[Collected data]
* * * * *

(* ===== verification/Email.v ===== *)
(** The e-mail feature ([features/email]): the template registry, the console
    adapter, the container, and the templates of the authentication feature
    ([features/authentication/email_templates]).  Jinja2 is a parameter. *)

From stdpp Require Import pretty.
From Stdlib Require Import Ascii String.
From S2P Require Import Prelude PyStr Uuid Json Store Redaction Settings Auth.
Open Scope string_scope.
Open Scope list_scope.
Open Scope Z_scope.

(** ** What the feature runs on *)

(** [pathlib.Path]: the directory and the last component. *)
Record path := mkPath { parent : string; file_name : string }.
Global Instance path_eq_dec : EqDecision path.
Proof. solve_decision. Defined.

(** The files of the deployment; they do not change while the process runs.
    Directories exist without being readable. *)
Class TemplateFiles := {
  path_exists : path → bool;
  path_read : path → option string;
  read_exists : ∀ p s, path_read p = Some s → path_exists p = true;
}.

(** Jinja2.  [compile] takes whether the output is escaped and the source, and fails
    with a message; rendering has the loader for [extends] and [include], and raises
    [TemplateError] or what an expression of the template raises. *)
Class Jinja := {
  Template : Type;
  compile : bool → string → string + Template;
  render_template : (string → option string) → Template → dict → outcome string;
}.

(** ** [application/registry.py] *)

Record _Entry := mkEntry { subject : string; body_path : path }.

Record EmailTemplateRegistry := mkRegistry {
  _entries : gmap string _Entry;
  _sealed : bool;
  _search_paths : list string;
}.
Definition new_registry : EmailTemplateRegistry := mkRegistry ∅ false [].

Record RenderedEmail := mkRenderedEmail { to : json; rendered_subject : string; body : string }.

Definition _guard_unsealed : M EmailTemplateRegistry unit := λ r,
  if _sealed r then (Raise (RuntimeError "EmailTemplateRegistry is sealed; register all templates before composition completes"), r)
  else (Ret tt, r).

(** [repr] of a string; what is not ASCII is taken to be printable. *)
Definition repr_char (quote c : ascii) : string :=
  let n := code c in
  if Ascii.eqb c quote || Ascii.eqb c backslash then String backslash (String c "")
  else if (n =? 9)%nat then String backslash "t"
  else if (n =? 10)%nat then String backslash "n"
  else if (n =? 13)%nat then String backslash "r"
  else if (n <? 32)%nat || (n =? 127)%nat then String backslash (String "x" (hex 2 (N.of_nat n)))
  else String c "".
Fixpoint repr_chars (quote : ascii) (s : string) : string :=
  match s with
  | "" => ""
  | String c s => repr_char quote c +:+ repr_chars quote s
  end.
Definition repr_str (s : string) : string :=
  let q := if contains_char "'" s && negb (contains_char quote s) then quote else "'"%char in
  String q (repr_chars q s +:+ String q "").

Section registry.
Context `{TemplateFiles}.

Definition register_template (name template_subject : string) (template_path : path) : M EmailTemplateRegistry unit :=
  _guard_unsealed ;;
  r ← gets id;
  if bool_decide (is_Some (_entries r !! name)) then raise (ValueError ("Email template " +:+ repr_str name +:+ " is already registered")) else
  if negb (path_exists template_path)
  then raise (FileNotFoundError ("Template file " +:+ parent template_path +:+ "/" +:+ file_name template_path +:+ " for "
                                 +:+ repr_str name +:+ " does not exist")) else
  modify (λ r, mkRegistry (<[name := mkEntry template_subject template_path]> (_entries r)) (_sealed r)
    (if bool_decide (parent template_path ∈ _search_paths r) then _search_paths r else _search_paths r ++ [parent template_path])).

Definition seal : M EmailTemplateRegistry unit := modify (λ r, mkRegistry (_entries r) true (_search_paths r)).

Definition registered_templates (r : EmailTemplateRegistry) : gset string := dom (_entries r).
Definition has (r : EmailTemplateRegistry) (name : string) : bool := bool_decide (is_Some (_entries r !! name)).

(** [FileSystemLoader] over the search paths: the first directory that has the file. *)
Fixpoint load_from (search_paths : list string) (name : string) : option string :=
  match search_paths with
  | [] => None
  | directory :: search_paths =>
      match path_read (mkPath directory name) with
      | Some source => Some source
      | None => load_from search_paths name
      end
  end.

Fixpoint ends_with (suffix s : string) : bool :=
  String.eqb s suffix || match s with "" => false | String _ s => ends_with suffix s end.
(** [select_autoescape(enabled_extensions=("html", "htm", "xml"), default_for_string=False)]. *)
Definition select_autoescape (template_name : option string) : bool :=
  match template_name with
  | None => false
  | Some name => existsb (λ extension, ends_with ("." +:+ extension) (lower name)) ["html"; "htm"; "xml"]
  end.

Context `{Jinja}.

Definition from_string {S} (source : string) : M S Template :=
  match compile (select_autoescape None) source with
  | inl reason => raise (TemplateError reason)
  | inr t => mret t
  end.
(** [TemplateNotFound] has the name as its message. *)
Definition get_template {S} (r : EmailTemplateRegistry) (name : string) : M S Template :=
  match load_from (_search_paths r) name with
  | None => raise (TemplateError name)
  | Some source =>
      match compile (select_autoescape (Some name)) source with
      | inl reason => raise (TemplateError reason)
      | inr t => mret t
      end
  end.
(** [template.render] with the context as keyword arguments. *)
Definition render_with {S} (r : EmailTemplateRegistry) (t : Template) (context : json) : M S string :=
  match context with
  | JObj context => lift (render_template (load_from (_search_paths r)) t context)
  | _ => raise TypeError
  end.

(** [self._entries.get(template_name)]: a value that has no hash raises. *)
Definition get_entry {S} (r : EmailTemplateRegistry) (template_name : json) : M S (option _Entry) :=
  match template_name with
  | JStr name => mret (_entries r !! name)
  | JList _ | JObj _ => raise TypeError
  | _ => mret None
  end.

Definition render {S} (r : EmailTemplateRegistry) (to template_name context : json) : M S RenderedEmail :=
  entry ← get_entry r template_name;
  match entry with
  | None => raise (UnknownTemplateError template_name)
  | Some entry =>
      '(subject_text, body_text) ← try_except
        (subject_template ← from_string (subject entry);
         body_template ← get_template r (file_name (body_path entry));
         subject_text ← render_with r subject_template context;
         body_text ← render_with r body_template context;
         mret (strip subject_text, body_text))
        (λ e, match e with TemplateError reason => raise (TemplateRenderError template_name reason) | e => raise e end);
      mret (mkRenderedEmail to subject_text body_text)
  end.
End registry.

(** ** [application/errors.py] *)

(** [repr] of what can be a key of the registry; a float is shown as it was written. *)
Definition repr (v : json) : string :=
  match v with
  | JNull => "None"
  | JBool true => "True"
  | JBool false => "False"
  | JInt z => pretty z
  | JFloat literal => literal
  | JStr s => repr_str s
  | JList _ | JObj _ => ""
  end.
Definition email_error_str (e : exn) : string :=
  match e with
  | UnknownTemplateError template_name => "Unknown email template: " +:+ repr template_name
  | TemplateRenderError template_name reason => "Failed to render template " +:+ repr template_name +:+ ": " +:+ reason
  | _ => ""
  end.

(** ** [adapters/outbound/console/adapter.py] *)

(** The two log lines, by their arguments. *)
Inductive LogLine :=
  | ConsoleSent (to : string) (template_name : json) (subject : string) (body_len : nat) (body_sha256 : string)
  | ConsoleBody (to : string) (template_name : json) (body : string).

(** [redact_email] of a value that may be no string. *)
Definition redact_address (v : json) : string :=
  match v with JStr addr => redact_email addr | _ => SAFE_EMAIL_FALLBACK end.

(** [len] of a string. *)
Definition str_len (s : string) : nat := length (default [] (codepoints s)).

Module ConsoleEmailAdapter.
Record t := mkConsole { registry : EmailTemplateRegistry; log_bodies : bool; environment : string }.

Section adapter.
Context `{Env} `{TemplateFiles} `{Jinja}.

Definition log (line : LogLine) : M (list LogLine) unit := modify (λ lines, lines ++ [line]).

Definition send (self : t) (to template_name context : json) : M (list LogLine) (Result unit exn) := λ lines,
  match render (registry self) to template_name context lines with
  | (Raise (UnknownTemplateError _ as exc), lines) => (Ret (Err exc), lines)
  | (Raise (TemplateRenderError _ _ as exc), lines) => (Ret (Err exc), lines)
  | (Raise e, lines) => (Raise e, lines)
  | (Ret message, lines) =>
      (log (ConsoleSent (redact_address (Email.to message)) template_name (rendered_subject message)
              (str_len (body message)) (sha256_hex (body message))) ;;
       when (log_bodies self && String.eqb (environment self) "development")
         (log (ConsoleBody (redact_address (Email.to message)) template_name (body message))) ;;
       mret (Ok tt)) lines
  end.

(** The port as the [send_email] handler uses it: of an error, its text. *)
Definition port (self : t) (to template_name context : json) : M (list LogLine) (Result unit string) :=
  result ← send self to template_name context;
  mret (result_map_err result email_error_str).
End adapter.
End ConsoleEmailAdapter.

(** ** [composition/container.py] *)

(** The container around the registry [r] that the features contribute to. *)
Definition build_email_container (settings : EmailSettings.EmailSettings) (environment : string) (r : EmailTemplateRegistry)
    : ConsoleEmailAdapter.t :=
  match EmailSettings.backend settings with
  | Console => ConsoleEmailAdapter.mkConsole r (EmailSettings.console_log_bodies settings) environment
  end.

(** ** [authentication/email_templates] *)

Definition register_authentication_email_templates `{TemplateFiles} (_TEMPLATES_DIR : string) : M EmailTemplateRegistry unit :=
  register_template PASSWORD_RESET_TEMPLATE "Reset your {{ app_name }} password" (mkPath _TEMPLATES_DIR "password_reset.txt") ;;
  register_template VERIFY_EMAIL_TEMPLATE "Verify your {{ app_name }} email" (mkPath _TEMPLATES_DIR "verify_email.txt").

* * * * *

Report each line above containing the string "TemplateRenderError".

        (λ e, match e with TemplateError reason => raise (TemplateRenderError template_name reason) | e => raise e end);
  | TemplateRenderError template_name reason => "Failed to render template " +:+ repr template_name +:+ ": " +:+ reason
  | (Raise (TemplateRenderError _ _ as exc), lines) => (Ret (Err exc), lines)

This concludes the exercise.